During the pandemic, Ketchum and Allen noticed that many foreigners wanted to move from their tiny city apartments to the countryside but weren’t sure how to navigate the Japanese real-estate system.
Ketchum brought the idea of leveraging his akiya database to Allen. Originally from Tennessee, Allen is an entrepreneur with previous experience in the Japanese real-estate sector.
Since starting their platform in August 2020, they’ve helped dozens of clients from all over the world, including several Canadians, find their dream properties. It’s not just traditional rural Japanese houses that are for sale. It’s possible to buy Scandinavian-style cottages, apartments in Tokyo, pubs, bowling alleys, churches, ski resorts and government buildings such as schools.
“We have yet to not be able to find even the wackiest of things,” says Ketchum.
Although some clients want dilapidated, free akiya to tear down or fix up, Allen says, “the secret sauce of real estate in Japan is buying existing construction that is in good condition.”
They are “treasure hunters,” looking for the one in 100 akiya that is beautiful but still affordable. Allen estimates the price point for a turnkey property would start around five million yen (about $50,000 Canadian).
It’s more than a business venture, as Ketchum and Allen have personal ties to the Japanese countryside. Allen visited rural Iwate prefecture on exchange as a teenager, and Ketchum was living in the small town of Miyako when the 2011 earthquake struck, forcing him to flee to a hillside temple. The devastation had a profound impact on both of them.

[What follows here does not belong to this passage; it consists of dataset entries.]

Lemma start_hist_safe pkt h : safe h ->
  match start_hist pkt h with Done h' => safe h' | Failed f => f = AssertFail end.
Proof.
  intros [Hb Hc]. unfold start_hist. cbv zeta.
  set (h1 := if 0 <? cur_nbins h then _ else h). set (h2 := if discard h1 then _ else h1).
  assert (Hs2 : buf h2 = buf h) by (unfold h2, h1; by destruct (0 <? _), (discard _)).
  unfold dbg_assert. destruct (nbins h2 =? 0); [|done]. destruct (size h2 =? 0); [|done].
  destruct (cur_nbins h2 =? 0); [|done]. destruct (Z.eqb_spec (cur_size h2) 0) as [E|E]; [|done].
  destruct (negb (discard h2)); [|done]. split; cbn; [by rewrite Hs2|]. intros _.
  rewrite E. unfold TES_HIST_MAXSIZE. lia.
Qed.

Lemma hist_safe t pkt missed : (forall lg i b, zmq_send_rc lg i b <> -1) ->
  safe (data t) -> mca_frame pkt -> asserts (task_hist_pkt_hn t pkt (tespkt_flen pkt) missed 0).
Proof.
  intros Hz Hs Hm. unfold task_hist_pkt_hn. cbn [c_true Z.eqb negb].
  rewrite (proj1 (proj2 Hm)). cbn [negb]. destruct (tespkt_is_header pkt); cbn [negb].
  - pose proof (start_hist_safe pkt (data t) Hs) as Hh.
    destruct (start_hist pkt (data t)) as [h'|f]; [by apply add_frame_safe|exact Hh].
  - destruct (discard (data t)); [done|]. destruct (negb _); [|by apply add_frame_safe].
    split; [done|]. by apply (safe_discard (data t) true).
Qed.

Lemma run_frames_safe l : (forall lg i b, zmq_send_rc lg i b <> -1) -> Forall mca_frame l ->
  forall t, safe (data t) -> asserts (run_frames l t).
Proof.
  intros Hz. induction 1 as [|pkt l Hm Hl IH]; intros t Hs; cbn [run_frames]; [done|].
  pose proof (hist_safe t pkt 0 Hz Hs Hm) as Hp.
  destruct (task_hist_pkt_hn _ _ _ _ _) as [[rc t1]|f]; [|exact Hp]. destruct Hp as [-> Hs1].
  cbn [mbind exec_bind c_true Z.eqb negb]. apply IH.
  destruct (update_seq_ctl pkt t1) as (_ & _ & Hdt). by rewrite Hdt.
Qed.

Lemma run_frames_app l1 l2 t : run_frames (l1 ++ l2) t =
  '(rc, t) ← run_frames l1 t; if c_true rc then mret (rc, t) else run_frames l2 t.
Proof.
  revert t. induction l1 as [|pkt l IH]; intros t; cbn [app run_frames]; [done|].
  destruct (task_hist_pkt_hn _ _ _ _ _) as [[rc t1]|f]; [|done]. cbn [mbind exec_bind].
  destruct (c_true rc) eqn:E; [by cbn; rewrite E|]. apply IH.
Qed.

(** The frames up to the first one that does not fit, and the others. *)
Fixpoint fitting (l : list tespkt) : list tespkt * list tespkt :=
  match l with
  | [] => ([], [])
  | pkt :: l' => if decide (fits pkt) then (pkt :: (fitting l').1, (fitting l').2) else ([], l)
  end.

Lemma fitting_ok l : l = (fitting l).1 ++ (fitting l).2 /\ Forall fits (fitting l).1 /\
  (Forall fits l -> fitting l = (l, [])).
Proof.
  induction l as [|pkt l (El & Hf & Ha)]; cbn [fitting]; [done|].
  destruct (decide (fits pkt)) as [Hp|Hp]; cbn [fst snd].
  - split; [by rewrite El at 1|]. split; [by constructor|].
    intros Hl. apply Forall_cons_1 in Hl as [_ Hl]. by rewrite (Ha Hl).
  - split; [done|]. split; [done|]. by intros [? _]%Forall_cons_1.
Qed.

(** The frames that continue a histogram, in protocol sequence. *)
Fixpoint in_sequence (prev : Z) (fs : list tespkt) : Prop :=
  match fs with
  | [] => True
  | f :: fs => tespkt_is_header f = false /\ to_u16 (tespkt_pseq f - prev) = 1 /\
               in_sequence (tespkt_pseq f) fs
  end.

Lemma good_payload pkt : good_frame pkt -> Z.of_nat (length (payload pkt)) = payload_len pkt.
Proof. intros Hg. by apply (length_payload pkt (tespkt_flen pkt) 0 (good_frame_args pkt Hg)). Qed.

“We really do want to revitalize the Japanese countryside,” Allen says. He wonders if foreigners buying traditional homes could inspire more Japanese people to do the same.
“Will foreigners solve Japan’s akiya problem? Maybe, maybe not,” says Allen. “But can this lead to a snowball effect that more deeply affects the domestic public psyche? That’s what I’m interested in.”

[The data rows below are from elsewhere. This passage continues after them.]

(** A new point takes the place of the last one, with a new last one after. *)
Lemma new_point_spec pts g rest h :
  Z.of_nat (length (pts ++ ghost g :: rest)) = MAX_SIMULT_POINTS ->
  (length pts < max_points)%nat ->
  let i := Z.of_nat (length pts) in
  let ps := pts ++ ghost g :: rest in
  exists x rest', get_point ps (i + 1) = Done x /\
    put_point (put_point ps i {| delay_since := g; delay_until := 0; hid := h |}) (i + 1) (ghost g)
      = (pts ++ [{| delay_since := g; delay_until := 0; hid := h |}]) ++ ghost g :: rest' /\
    length ((pts ++ [{| delay_since := g; delay_until := 0; hid := h |}]) ++ ghost g :: rest')
      = length ps.
Proof.
  intros Hl Hm i ps. unfold MAX_SIMULT_POINTS, max_points in *.
  rewrite length_app in Hl. simpl in Hl.
  destruct rest as [|x rest]; [simpl in Hl; lia|]. exists x, rest. unfold ps, i. split.
  - change (ghost g :: x :: rest) with ([ghost g] ++ x :: rest). rewrite app_assoc.
    apply get_point_app. rewrite length_app. simpl. lia.
  - rewrite put_point_app by done.
    change (?a :: x :: rest) with ([a] ++ x :: rest). rewrite app_assoc.
    rewrite put_point_app by (rewrite length_app; simpl; lia). split; [done|].
    rewrite !length_app. simpl. lia.
Qed.

Lemma event_step_waiting d st delay CH is_tick :
  holds d st -> st_pts st = None ->
  exists r d', event_step d delay CH is_tick = Done (r, d') /\ same_job d d' /\
    holds d' (spec_event st (event_of d delay CH is_tick)) /\
    r = (cur_npts d' =? 0).
Proof.
  intros Hh Hst. pose proof Hh as [Hl Hhi Hok Hp]. rewrite Hst in Hp.
  unfold event_step, event_of, spec_event. rewrite Hst, Hp.
  destruct is_tick; simpl.
  { rewrite !andb_false_r. simpl. exists true, d. rewrite Hp. done. }
  destruct (CH =? conf_ref_ch (cur_conf d)); simpl.
  2:{ exists true, d. by rewrite Hp. }
  destruct (first_ref_spec (set_points d (points d) 0)) as (d' & -> & Hj & Hn & Hd'); try done.
  simpl. rewrite Hn. simpl. exists false, d'. simpl in Hd'. rewrite Hhi in Hd'.
  by rewrite Hn.
Qed.

(** An event while points are followed: a tick, a reference event or another. *)
Section TrackEvent.
Context (d : s_data_t) (st : state) (delay CH : Z) (is_tick : bool) (pts : list s_point_t) (g : Z).
Hypotheses (Hh : holds d st) (Hst : st_pts st = Some (pts, g)).
Hypotheses (Hd : is_u16 delay) (Hch : chan_ok d CH is_tick).
Let pts' := add_until delay <$> pts.

Definition event_tracked : Prop :=
  exists d', event_step d delay CH is_tick = Done (false, d') /\ same_job d d' /\
    holds d' (spec_event st (event_of d delay CH is_tick)) /\ cur_npts d' <> 0.
(** *** The invariant *)

(** No head collected is ahead of the task's in the rings [rs]. *)
Definition not_behind (ifd : tes_ifdesc) (rs hs : list Z) (t : c_task) : Prop :=
  forall r ring, r ∈ rs -> rxring ifd r = Done ring ->
    fwd ring (head ring) (nth (Z.to_nat r) hs 0) <= fwd ring (head ring) (c_head t r).

(** A task the coordinator has read: accounted for if it is still active. *)
Definition accounted (ifd : tes_ifdesc) (updated : bool) (hs : list Z) (t : c_task) : Prop :=
  c_active t = true -> updated = true /\ not_behind ifd ring_ids hs t.

Definition hs_in_window (ifd : tes_ifdesc) (rs hs : list Z) : Prop :=
  forall r ring, r ∈ rs -> rxring ifd r = Done ring -> in_window ring (nth (Z.to_nat r) hs 0).

(** What the coordinator relies on in the rest of the poll. *)
Definition heads_safe (ifd : tes_ifdesc) (rs : list Z) (ts : list c_task) (o : option (list Z)) : Prop :=
  match o with
  | None => Forall (fun t => c_active t = false) ts
  | Some hs => hs_in_window ifd rs hs /\
      Forall (fun t => c_active t = true -> not_behind ifd rs hs t) ts
  end.

Definition phase_ok (ifd : tes_ifdesc) (ts : list c_task) (ph : poll_phase) : Prop :=
  match ph with
  | Idle | Stopped => True
  | Looking i u hs =>
      length hs = 4%nat /\ (u = true -> hs_in_window ifd ring_ids hs) /\
      Forall (accounted ifd u hs) (take i ts)
  | Reading i rs u hs =>
      length hs = 4%nat /\ (u = true -> hs_in_window ifd ring_ids hs) /\
      Forall (accounted ifd u hs) (take i ts) /\
      exists seen t, ring_ids = seen ++ rs /\ ts !! i = Some t /\
        hs_in_window ifd seen hs /\ (c_active t = true -> not_behind ifd seen hs t) /\
        forall r ring, r ∈ rs -> rxring ifd r = Done ring -> in_window ring (c_head t r)
  | Waking _ o => heads_safe ifd ring_ids ts o
  | Releasing rs _ o => (exists seen, ring_ids = seen ++ rs) /\ heads_safe ifd rs ts o
  end.
Definition s_queue_aiobuf a (force : bool) : exec (Z * s_aiobuf_t) :=
  if enqueued a =? 0 then prepare_next a
  else
    let rc := aio_error_rc (calls a) in
    let a := call a AioError in
    if negb force && (rc =? EINPROGRESS) then mret (EINPROGRESS, a)
    else
      let '(stop, rc, a) :=
        if rc =? EINPROGRESS then
          let src := aio_suspend_rc (calls a) in
          let a := call a AioSuspend in
          if src =? -1 then (true, src, a)
          else (false, aio_error_rc (calls a), call a AioError)
        else (false, rc, a) in
      if stop : bool then mret (-1, a)
      else if c_true rc then
        dbg_assert (negb (rc =? ECANCELED) && negb (rc =? EINPROGRESS));;
        mret (-1, a)
      else
        let '(wrc, errno) := aio_return_rc (calls a) in
        let a := call a AioReturn in
        if (wrc =? -1) && (errno =? EAGAIN) then queue_as_is a
        else if wrc =? -1 then mret (-1, a)
        else if negb (to_u64 wrc =? enqueued a) then
          dbg_assert (0 <? enqueued a);;
          mret (-2, a)
        else prepare_next a.

(** There is space for another frame. *)
Definition room a : bool := to_u64 (enqueued a + waiting a) <=? BUFSIZE - TESPKT_MTU.

Fixpoint force_loop (fuel : nat) (jobrc : Z) a : exec (Z * s_aiobuf_t) :=
  if negb (room a) && (jobrc =? EINPROGRESS) then
    match fuel with
    | O => fail NoFuel
    | S fuel => '(jobrc, a) ← s_queue_aiobuf a true; force_loop fuel jobrc a
    end
  else mret (jobrc, a).

(** Copying the frame, the cursor wrapping around at the ceiling. *)
Definition copy_frame a (buf : bytes) (len : Z) : exec s_aiobuf_t :=
  let reserve := len - (BUFSIZE - cur a) in
  a ← (if reserve <? 0 then
         src ← mem_read buf 0 len;
         z ← memcpy (zone a) (cur a) src;
         mret (set_zone a z (cur a + len))
       else
         src ← mem_read buf 0 (len - reserve);
         z ← memcpy (zone a) (cur a) src;
         z ← (if 0 <? reserve then
                src ← mem_read buf (len - reserve) reserve; memcpy z 0 src
              else mret z);
         mret (set_zone a z reserve));
  mret (set_waiting a (to_u64 (waiting a + len))).

Definition s_try_queue_aiobuf a (buf : bytes) (len : Z) : exec (Z * s_aiobuf_t) :=
  dbg_assert (negb (aio_fildes a =? -1));;
  dbg_assert (0 <? len);;
  dbg_assert (room a);;
  dbg_assert (0 <=? cur a);;
  dbg_assert (0 <=? tail a);;
  dbg_assert (cur a <? BUFSIZE);;
  dbg_assert (tail a + enqueued a <=? BUFSIZE);;
  dbg_assert ((cur a <? tail a) || (tail a + enqueued a <=? cur a));;
  dbg_assert (cur a =? tail a + enqueued a + waiting a -
                       (if cur a <? tail a then BUFSIZE else 0));;
  let reserve := len - (BUFSIZE - cur a) in
  a ← copy_frame a buf len;
  if (waiting a <? MINSIZE) && (reserve <? 0) && room a then mret (0, a)
  else
    '(jobrc, a) ← s_queue_aiobuf a false;
    '(jobrc, a) ← force_loop aio_retries jobrc a;
    dbg_assert (room a);;
    mret (jobrc, a).

(** The loop for one buffer in [s_flush]. *)
Fixpoint flush_loop (fuel : nat) a : exec s_aiobuf_t :=
  match fuel with
  | O => fail NoFuel
  | S fuel =>
      '(jobrc, a) ← s_queue_aiobuf a true;
      if jobrc =? EINPROGRESS then flush_loop fuel a else mret a
  end.

Fixpoint s_flush (aio : list s_aiobuf_t) : exec (list s_aiobuf_t) :=
  match aio with
  | [] => mret []
  | a :: aio =>
      a ← flush_loop aio_retries a;
      aio ← s_flush aio;
      mret (a :: aio)
  end.
End Operations.

(** ** Specification: a cyclic stretch of the buffer *)

Lemma BUFSIZE_val : BUFSIZE = 10485760.
Proof. reflexivity. Qed.

(** The [n] bytes from offset [i] on, wrapping around at the ceiling. *)
Definition cyc (z : bytes) (i : Z) (n : nat) : bytes :=
  (fun k => nth (Z.to_nat ((i + Z.of_nat k) mod BUFSIZE)) z x00) <$> seq 0 n.

Lemma length_cyc z i n : length (cyc z i n) = n.
Proof. unfold cyc. by rewrite length_fmap, length_seq. Qed.

Lemma cyc_ext z z' i j n :
  (forall k, (k < n)%nat -> nth (Z.to_nat ((i + Z.of_nat k) mod BUFSIZE)) z x00 =
                      nth (Z.to_nat ((j + Z.of_nat k) mod BUFSIZE)) z' x00) ->
  cyc z i n = cyc z' j n.
Proof.
  intros H. apply list_fmap_ext. intros k0 k Hk. apply lookup_seq in Hk. apply H. lia.
Qed.

Lemma cyc_app z i n m :
  cyc z i (n + m) = cyc z i n ++ cyc z ((i + Z.of_nat n) mod BUFSIZE) m.
Proof.
  unfold cyc. rewrite seq_app, fmap_app. f_equal. simpl.
  rewrite <- (Nat.add_0_r n) at 1. rewrite <- fmap_add_seq, <- list_fmap_compose.
  apply list_fmap_ext. intros k0 k Hk. simpl. f_equal. f_equal.
  rewrite Zplus_mod_idemp_l. f_equal. lia.
Qed.

(** A stretch that does not wrap around is what the system call reads. *)
Lemma cyc_contiguous z i n :
  0 <= i -> i + Z.of_nat n <= BUFSIZE -> Z.of_nat (length z) = BUFSIZE ->
  take n (drop (Z.to_nat i) z) = cyc z i n.
Proof.
  intros Hi Hn Hz. apply list_eq. intros k. unfold cyc. rewrite list_lookup_fmap.
  destruct (decide (k < n)%nat) as [Hk|Hk].
  - rewrite lookup_take_lt, lookup_drop by done. rewrite lookup_seq_lt by done. simpl.
    rewrite Z.mod_small by lia.
    destruct (lookup_lt_is_Some_2 z (Z.to_nat i + k)) as [b Hb]; [lia|]. rewrite Hb. f_equal.
    replace (Z.to_nat (i + Z.of_nat k)) with (Z.to_nat i + k)%nat by lia.
    by rewrite (nth_lookup_Some _ _ _ _ Hb).
  - rewrite lookup_take_ge, lookup_seq_ge by lia. done.
Qed.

Robert D. Eldridge, a Japan-based political scientist, says there are many instances where foreign appreciation of various cultural aspects of Japan has led to their revitalization, as was the case with the 20th-century revival of woodblock prints.
“Foreigners can help bring a new angle,” he says.

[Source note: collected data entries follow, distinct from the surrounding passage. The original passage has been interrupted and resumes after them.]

Definition s_close d : s_data_t := set_aio d (Aiobuf.s_close_aiobuf <$> aio d).

(** The file is unlinked if it is there: an error is -1. *)
Definition unlink_stat d : exec (Z * s_data_t) :=
  run (fok ← sys (SysAccess (statfilename d));
       if fok =? 0 then sys (SysUnlink (statfilename d)) else mret 0) d.

Definition conv_dset (name : bytes) (ds : bytes * bytes) : Hdf5.hdf5_dset_desc_t :=
  Hdf5.Build_hdf5_dset_desc_t (Some ds.1) 0 (-1) (Some name) 0.

Definition s_conv_data d : exec (Z * s_data_t) :=
  let creq := Hdf5.Build_hdf5_conv_req_t (Some (hdf5filename d)) (measurement (req d))
    (Some (zip_with conv_dset (filenames d) s_dsets)) (Z.of_nat NUM_DSETS)
    (ovrwtmode (req d)) (c_true (async (req d))) in
  run (Hdf5.hdf5_conv creq) d.

(** ** Replies and the statistics file *)

Definition free_names d : s_data_t := set_req d (set_names_freed (req d)).

Definition s_send_err t (status : Z) : task s_data_t :=
  let t := emit t (ZsockSend 0 TES_CAP_REP_PIC (ZNum <$> [status; 0; 0; 0; 0; 0; 0; 0])) in
  set_data t (free_names (data t)).

Definition s_stats_read d : exec (Z * s_data_t) :=
  c_assert (Hdf5.not_null (basefname (req d)));;
  dbg_assert (statfd d =? -1);;
  '(fd, d) ← run (sys (SysOpen (statfilename d) false false)) d;
  let d := set_statfd d fd in
  if fd =? -1 then mret (TES_CAP_REQ_EFAIL, d)
  else
    '((rc, bs), d) ← run (sys_read fd STAT_LEN) d;
    let d := set_st d (load_stats (splice (stats_bytes (st d)) 0 (take (Z.to_nat rc) bs))) in
    '(_, d) ← run (sys_ (SysClose fd)) d;
    let d := set_statfd d (-1) in
    mret (if negb (rc =? STAT_LEN) then TES_CAP_REQ_EFAIL else TES_CAP_REQ_OK, d).

Definition s_stats_write d : exec (Z * s_data_t) :=
  c_assert (Hdf5.not_null (basefname (req d)));;
  dbg_assert (statfd d =? -1);;
  '(fd, d) ← run (sys (SysOpen (statfilename d) true true)) d;
  let d := set_statfd d fd in
  if fd =? -1 then mret (TES_CAP_REQ_EFIN, d)
  else
    '(rc, d) ← run (sys (SysWrite fd (stats_bytes (st d)))) d;
    '(_, d) ← run (sys_ (SysClose fd)) d;
    let d := set_statfd d (-1) in
    mret (if negb (rc =? STAT_LEN) then TES_CAP_REQ_EFIN else TES_CAP_REQ_OK, d).

Definition stats_args (s : s_stats_t) : list Z :=
  [ticks s; events s; traces s; hists s; frames s; frames_lost s; frames_dropped s].

Definition s_stats_send t (status : Z) : exec (Z * task s_data_t) :=
  let d := data t in
  c_assert (Hdf5.not_null (basefname (req d)));;
  dbg_assert (statfd d =? -1);;
  let t := emit t (ZsockSend 0 TES_CAP_REP_PIC (ZNum <$> status :: stats_args (st d))) in
  let rc := zsock_send_rc (log t) in
  let d := set_tick (set_stream (set_st d zero_stats) zero_stream) zero_tick in
  let d := set_recording (free_names d) false in
  mret (if c_true rc then TES_CAP_REQ_EFIN else TES_CAP_REQ_OK, set_data t d).

(** ** Frames *)

(** [s_try_queue_aiobuf] on the buffer of dataset [s]. *)
Definition queue (s : nat) (buf : bytes) (len : Z) d : exec (Z * s_data_t) :=
  a ← deref (aio d !! s);
  '(rc, a) ← Aiobuf.s_try_queue_aiobuf (H := cap_aio s) a buf len;
  mret (rc, set_aio d (<[s := a]> (aio d))).

(** [aiodat->size + aiodat->bufzone.waiting + aiodat->bufzone.enqueued] *)
Definition dat_end (s : nat) d : exec Z :=
  a ← deref (aio d !! s);
  mret (to_u64 (Aiobuf.size a + Aiobuf.waiting a + Aiobuf.enqueued a)).

(** The tick index is written at the next tick. *)
Definition on_tick d : exec (bool * s_data_t) :=
  '(jobrc, d) ← (if 0 <? ticks (st d)
                 then queue DSET_TIDX (tidx_bytes (tidx (cur_tick d))) TIDX_LEN d
                 else mret (0, d));
  mret (jobrc <? 0, set_tick d (Build_s_tick_t (tidx (cur_tick d)) 0)).

(** A tick index with the number of one more event frame. *)
Definition tick_frame (c : s_tick_t) (n : Z) : s_tick_t :=
  Build_s_tick_t
    (if nframes c =? 0 then Build_s_tidx_t (to_u32 n) (stop_frame (tidx c))
     else Build_s_tidx_t (start_frame (tidx c)) (to_u32 n))
    (to_u32 (nframes c + 1)).

Definition on_event (pkt : tespkt) (esize : Z) d : Z * Z * s_data_t :=
  let pt := to_u8 (linear_etype (et_PKT (tespkt_etype pkt)) (et_TR (tespkt_etype pkt))) in
  let changed := if (1 <? frames (st d)) &&
                    (negb (prev_etype d =? pt) || negb (prev_esize d =? esize)) then 1 else 0 in
  let d := set_prev d (to_u8 esize) pt in
  (pt, changed, set_tick d (tick_frame (cur_tick d) (frames (st d) - 1))).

His upcoming book, “Regional Development and Japan’s Rebirth,” explores how education, volunteerism, entrepreneurship, disaster response and international exchange can aid rural revitalization. The Local Vitalization Cooperator, a government program that matches urban workers with rural communities, is one example.
“It’s like a domestic Peace Corps,” says Eldridge. Foreigners, even from outside Japan, can apply, and in some cases, municipalities have facilitated the visa process for them.
His book contains 30 recommendations, and he emphasizes that the sooner that action is taken, the better. Just as an abandoned home can reach a point where it can’t be salvaged, a community can also become so demoralized that it can’t recover.
“I’m afraid that in many communities, the tipping point has been missed,” Eldridge says.
For his part, Galbraith had always assumed that his daughter would grow up and move to the city, like so many others.
“But she’s told us: ‘When I graduate from university, I plan to come back here and buy a minka down the road,’” Galbraith says. “A lot of the children here feel that way. They want to rebuild these communities.
“That gives me a lot of optimism for the future.”